Click here to read the full article from the Tax Foundation.

California Poised for Massive State Budget Spending Increases

Viewers of President Biden’s speech to Congress last week may have been struck by size of the trillions in new federal spending the President outlined in his speech.  In advance of the President’s speech, Democrats in the California Legislature had a message for Washington – hold my beer!

Assembly and Senate Democrats recently outlined their respective spending priorities in advance of the release of the Governor’s May Revise budget proposal.  As the competing plans show, the two houses are trying to one-up one another in seeing how many tens of billions they can spend.

Lawmakers currently estimate California’s budget windfall at $15 to 20 billion.  Speaker Rendon’s budget advisor Jason Sisney tweeted that this could be in addition to the $15 billion windfall projected by Newson in January.  None of these figures count the estimated $26 billion California stands to receive from the Biden stimulus plan.

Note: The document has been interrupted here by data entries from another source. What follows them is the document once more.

(* ===== verification/JsonbText.v ===== *)
(** * The size and the strings of a serialized value

    The value checks of [typescript/core/src/queue/enqueue-contracts.ts]:
    [jsonbTextBytes], which measures the text that PostgreSQL writes for a
    jsonb value from its JSON text, with [numericTextBytes];
    [serializeJsonWithinLimit], which measures exactly only when it must; and
    [hasUnstorableEscape], which finds the strings that jsonb refuses.  Text is
    a list of UTF-16 code units as in [Canonical]; a number is its JSON token,
    because [JSON.rawJSON] keeps tokens.  The loops keep the text from their
    index on, with the length of the text as fuel. *)

From Stdlib Require Import ZifyBool ZifyN.
From S2P Require Import Prelude Canonical LeaseStatements.

(** ** Number tokens *)
Definition is_digit (u : N) : bool := ((48 <=? u) && (u <=? 57))%N.

(** A number of the JSON grammar: sign, digits, fraction, and exponent with the
    case of its letter, its sign and its digits. *)
Record number_token : Set := {
  negative : bool;
  integerDigits : ustring;
  fractionDigits : option ustring;
  exponentPart : option (bool * option bool * ustring);
}.
Definition exponent_text (e : bool * option bool * ustring) : ustring :=
  let '(upper, sign, digits) := e in
  (if upper then 69%N else 101%N)
    :: match sign with Some true => [45%N] | Some false => [43%N] | None => [] end ++ digits.
Definition token_text (t : number_token) : ustring :=
  (if negative t then [45%N] else []) ++ integerDigits t
    ++ match fractionDigits t with Some f => 46%N :: f | None => [] end
    ++ match exponentPart t with Some e => exponent_text e | None => [] end.

Fixpoint digits_value (acc : Z) (l : ustring) : Z :=
  match l with [] => acc | u :: l => digits_value (10 * acc + (Z.of_N u - 48)) l end.
Definition exponent_value (t : number_token) : Z :=
  match exponentPart t with
  | Some (_, sign, digits) =>
      match sign with Some true => - digits_value 0 digits | _ => digits_value 0 digits end
  | None => 0
  end.

Definition all_digits (l : ustring) : Prop := l <> [] /\ Forall (fun u => is_digit u = true) l.
(** The grammar, with an exponent that a JavaScript integer holds. *)
Definition token_ok (t : number_token) : Prop :=
  all_digits (integerDigits t) /\ (integerDigits t = [48%N] \/ head (integerDigits t) <> Some 48%N) /\
  match fractionDigits t with Some f => all_digits f | None => True end /\
  match exponentPart t with Some (_, _, digits) => all_digits digits | None => True end /\
  Z.abs (exponent_value t) <= MAX_SAFE_INTEGER.

(** *** numericTextBytes *)
Fixpoint spanDigits (l : ustring) : ustring * ustring :=
  match l with
  | u :: l' => if is_digit u then let (d, r) := spanDigits l' in (u :: d, r) else ([], l)
  | [] => ([], [])
  end.
Definition isExponentLetter (u : N) : bool := ((u =? 101) || (u =? 69))%N.

(** The pattern of a number: a sign, digits, a point with digits, and an exponent,
    whose text is its sign and its digits. *)
Definition exponentSign (l : ustring) : bool * ustring :=
  match l with
  | u :: l' => if (u =? 45)%N then (true, l') else if (u =? 43)%N then (false, l') else (false, l)
  | [] => (false, [])
  end.
Definition exponentGroup (l : ustring) : option (option (bool * ustring)) :=
  match l with
  | [] => Some None
  | u :: l =>
      if isExponentLetter u then
        let '(minus, l) := exponentSign l in
        match spanDigits l with
        | ((_ :: _) as digits, []) => Some (Some (minus, digits))
        | _ => None
        end
      else None
  end.
Definition signGroup (l : ustring) : bool * ustring :=
  match l with u :: l' => if (u =? 45)%N then (true, l') else (false, l) | [] => (false, []) end.
Definition fractionGroup (l : ustring) : ustring * ustring :=
  match l with
  | u :: l' => if (u =? 46)%N then match spanDigits l' with ([], _) => ([], l) | (f, r) => (f, r) end else ([], l)
  | [] => ([], [])
  end.
Definition numberPattern (l : ustring) : option (bool * ustring * ustring * option (bool * ustring)) :=
  let '(sign, l) := signGroup l in
  match spanDigits l with
  | ([], _) => None
  | (int, l) =>
      let '(frac, l) := fractionGroup l in
      match exponentGroup l with Some e => Some (sign, int, frac, e) | None => None end
  end.

(** The pattern [NEGATIVE_ZERO]: minus zero, then nothing or a point and zeros. *)
Definition negativeZero (token : ustring) : bool :=
  match token with
  | minus :: zero :: rest =>
      (minus =? 45)%N && (zero =? 48)%N &&
      match rest with [] => true | point :: zeros => (point =? 46)%N && forallb (N.eqb 48) zeros end
  | _ => false
  end.
(** The length of the leading zeros. *)
Fixpoint leadingZeroCount (l : ustring) : nat :=
  match l with u :: l => if (u =? 48)%N then S (leadingZeroCount l) else 0 | [] => 0 end.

In their “Build Back Boldly” plan, Senate Democrats say they are “embrac(ing) the once-in-a-generation opportunity to make bold transformative progress for the people of California.”  In this case, transformative progress means massive spending increases.  Here are some highlights:

  • The plan “takes a major first step and lays the groundwork for universal care and education for children ages 0 to 3.” The Governor’s Master Plan for Early Learning and Care estimates that its similar plan would cost between $2 billion and $12 billion.  As PRI’s Lance Izumi and Kerry McDonald wrote of universal government pre-school, “data do not support the call for increased taxpayer investment in government preschool.”
  • Launching a “$20 billion, five-year commitment to end the crisis and reduce homelessness” largely by increasing spending on acquiring motels and other new homeless housing. Wayne Winegarden, co-author of PRI’s new book No Way Home says that “instead of just throwing more money at the problem,” government “funding should be focused supporting non-profit organizations nationwide that are doing a much more effective job of addressing the individual needs of those living in homelessness than government ever can.”
  • It “makes a major $2 billion commitment to address and mitigate the impacts of drought,” but fails to include funding for water storage. As Steven Greenhut wrote in his recent PRI book Winning the Water Wars, lawmakers should prioritize “creating water abundance, rather than on having political fights over a declining water supply.”
  • The Senate Democrat plan would also “expand access to Medi-Cal to all income eligible Californians regardless of immigration status.” When previously considered by the Legislature, it was estimated to cost $163 million the first year, and $255 million the following year.  As PRI’s Sally Pipes told CALmatters in 2019, “it would make it even harder for those on the program to find a doctor and get care.”
  • It would also expand the state’s effort as car salesperson, it would “provide-up front funding to help the state reach its goal of 1.5 million ZEVs on the road by 2025” through “$175 million per year for three years to support the state’s Clean Vehicle Rebate Program.” As Wayne Winegarden documented in his study “Costly Subsidies for the Rich,” 79 percent of taxpayer-funded electric car subsidies are claimed by households making more than $100,000 per year.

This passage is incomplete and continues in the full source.